* **Problem to work on**: From the entries below, copy every line that holds the word "after".

* **Saved data entries**:
Definition TokenFromKeys (a b : bytes) : result bytes :=
  if negb (blen a =? PublicKeySize) || negb (blen b =? PublicKeySize)
  then Err (Sentinel ErrInvalidKeySize)
  else Ok (sha256_Sum (token_input a b)).

Definition ecdh_pubkey : bytes := str "ecdh_pubkey".

(** [for i := range uint32(tokenPoolSize)]. *)
Fixpoint expand_tokens (sharedSecret : bytes) (i : Z) (n : nat) : result (list bytes) :=
  match n with
  | O => Ok []
  | S n' =>
      match hkdf_expand sharedSecret (tokenInfoPrefix ++ be_put 4 i) 32 with
      | None => Err (wrapf "hkdf expand token" (errorf "hkdf: requested key length too large"))
      | Some tok =>
          match expand_tokens sharedSecret (i + 1) n' with
          | Err e => Err e
          | Ok toks => Ok (tok :: toks)
          end
      end
  end.

(** The transport's counters advance as a side effect. *)
Definition DeriveRelayTokens (transport : Transport) : prog St (result (list bytes) * Transport) :=
  do k <- NewECDH;
  match k with
  | Err e => Ret (Err (wrapf "generating ecdh key" e), transport)
  | Ok localKey =>
      do ' (s, transport) <- Send transport (mkSessionData {[ ecdh_pubkey := ecdh_public localKey ]})
                               RouteSessionData;
      match s with
      | Err e => Ret (Err (wrapf "sending ecdh pubkey" e), transport)
      | Ok _ =>
          do ' (r, transport) <- Receive transport (M := SessionData);
          match r with
          | Err e => Ret (Err (wrapf "receiving ecdh pubkey" e), transport)
          | Ok (_, peerSession) =>
              match sd_Fields peerSession !! ecdh_pubkey with
              | None => Ret (Err (Sentinel ErrECDHPeerKeyMissing), transport)
              | Some peerPub =>
                  match ECDH_Exchange localKey peerPub with
                  | Err e => Ret (Err (wrapf "ecdh exchange" e), transport)
                  | Ok sharedSecret => Ret (expand_tokens sharedSecret 0 tokenPoolSize, transport)
                  end
              end
          end
      end
  end.
(** [Create] and [CreateWith] after [purgeExpired]; [token] is random in the
    first. *)
Definition Create (listener : nat) (token : bytes) (now : Z) (sm : SessionManager)
  : result bytes * SessionManager :=
  if sm_full sm then (Err (Sentinel ErrSessionFull), sm)
  else (Ok token, set_sessions (<[hex token := new_session listener now sm]> (sessions sm)) sm).

Definition CreateWith (listener : nat) (token : bytes) (now : Z) (sm : SessionManager)
  : result unit * SessionManager :=
  if sm_full sm then (Err (Sentinel ErrSessionFull), sm)
  else match sessions sm !! hex token with
       | Some _ => (Err (Sentinel ErrTokenInUse), sm)
       | None => (Ok tt, set_sessions (<[hex token := new_session listener now sm]> (sessions sm)) sm)
       end.

(** [now] and [now'] are the two readings of the clock. *)
Definition Join (token : bytes) (dialer : nat) (now now' : Z) (sm : SessionManager)
  : result unit * SessionManager :=
  match sessions sm !! hex token with
  | None => (Err (Sentinel ErrTokenNotFound), sm)
  | Some sess =>
      if se_expiry sess <? now
      then (Err (Sentinel ErrSessionExpired), set_sessions (delete (hex token) (sessions sm)) sm)
      else match se_dialer sess with
           | Some _ => (Err (Sentinel ErrTokenConsumed), sm)
           | None =>
               let sess' := mkSession (se_listener sess) (Some dialer) (se_expiry sess)
                              (if 0 <? sm_sessionTTL sm then now' + sm_sessionTTL sm
                               else se_sessionExpiry sess) in
               (Ok tt, set_sessions (<[hex token := sess']> (sessions sm)) sm)
           end
  end.

Definition Recipient (token : bytes) (sender : nat) (sm : SessionManager) : result nat :=
  match sessions sm !! hex token with
  | None => Err (Sentinel ErrTokenNotFound)
  | Some sess =>
      if bool_decide (sender = se_listener sess) then
        match se_dialer sess with
        | None => Err (Sentinel ErrSvcPeerNotFound)
        | Some d => Ok d
        end
      else if bool_decide (Some sender = se_dialer sess) then Ok (se_listener sess)
      else Err (Sentinel ErrSvcPeerNotFound)
  end.

(** The channel that [ClosePeerChannel] closes. *)
Definition ClosePeerChannel (token : bytes) (closed : nat) (sm : SessionManager) : option nat :=
  match sessions sm !! hex token with
  | None => None
  | Some sess =>
      if bool_decide (closed = se_listener sess) then se_dialer sess
      else if bool_decide (Some closed = se_dialer sess) then Some (se_listener sess)
      else None
  end.

Definition Remove (token : bytes) (sm : SessionManager) : SessionManager :=
  set_sessions (delete (hex token) (sessions sm)) sm.

(** ** The goroutines *)

Inductive phase :=
| AwaitFirst                                     (* reading the first frame *)
| AwaitRegister                                  (* authenticated, reading the next *)
| Creating (token : bytes)                       (* after purgeExpired; [] asks for a random token *)
| Replying (token : bytes) (ttlSeconds : Z)      (* registered, about to say so *)
| Pumping (token : bytes)                        (* ReadPump, reading *)
| Forwarding (token : bytes) (recipient : nat) (data : bytes)  (* about to write *)
| Leaving (token : bytes)                        (* ReadPump's deferred ClosePeerChannel *)
| Removing (token : bytes)                       (* Unregister *)
| Finished (token : option bytes).
(** Traffic that leaves a registration alone: it is about other tokens, and no
    eviction comes after the registration expires. *)
Definition spares (token : bytes) (expires : Z) (l : broker_label) : Prop :=
  match l with
  | Packet pkt _ o =>
      ob_token o <> token /\
      forall t pub ip port, ParseRegister (take 1500 pkt) = Ok (t, pub, ip, port) -> t <> token
  | ReadTimeout now => now <= expires
  end.

Lemma hexKey_ne t t' : t <> t' -> hexKey t <> hexKey t'.
Proof. intros Hne E. apply Hne. by apply hex_inj. Qed.

Lemma step_spares b token r l :
  registry b !! hexKey token = Some r -> spares token (rg_expires r) l ->
  registry (fst (broker_step b l)) !! hexKey token = Some r.
Proof.
  intros Hr Hs. destruct l as [pkt src o|now]; cbn [broker_step]; cycle 1.
  { unfold evict. cbn [fst registry set_registry]. apply map_lookup_filter_Some. split; [done|].
    cbn [spares] in Hs. cbn. apply Z.ltb_ge. lia. }
  destruct Hs as [Ho Hp]. unfold dispatch. repeat (case_match; [done..|]).
  destruct (bool_decide (byte_at 5 _ = Byte.x02)); [|done].
  unfold handleRegister. destruct (negb (ob_allow o)); [done|].
  destruct (ParseRegister (take 1500 pkt)) as [[[[t pub] ip] port]|e] eqn:E; [|done].
  specialize (Hp t pub ip port eq_refl).
  repeat (case_match; [done..|]). destruct (ipv4FromAddr src) as [src4|]; [|done].
  destruct (isZeroBytes t).
  - cbn. rewrite lookup_insert_ne; [done|]. by apply hexKey_ne.
  - unfold handleStaticRegister. repeat case_match; cbn.
    + rewrite lookup_insert_ne; [done|]. by apply hexKey_ne.
    + rewrite lookup_delete_ne; [done|]. by apply hexKey_ne.
    + rewrite lookup_insert_ne; [done|]. by apply hexKey_ne.
Qed.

* **Output**:
(** [Create] and [CreateWith] after [purgeExpired]; [token] is random in the
| Creating (token : bytes)                       (* after purgeExpired; [] asks for a random token *)
    eviction comes after the registration expires. *)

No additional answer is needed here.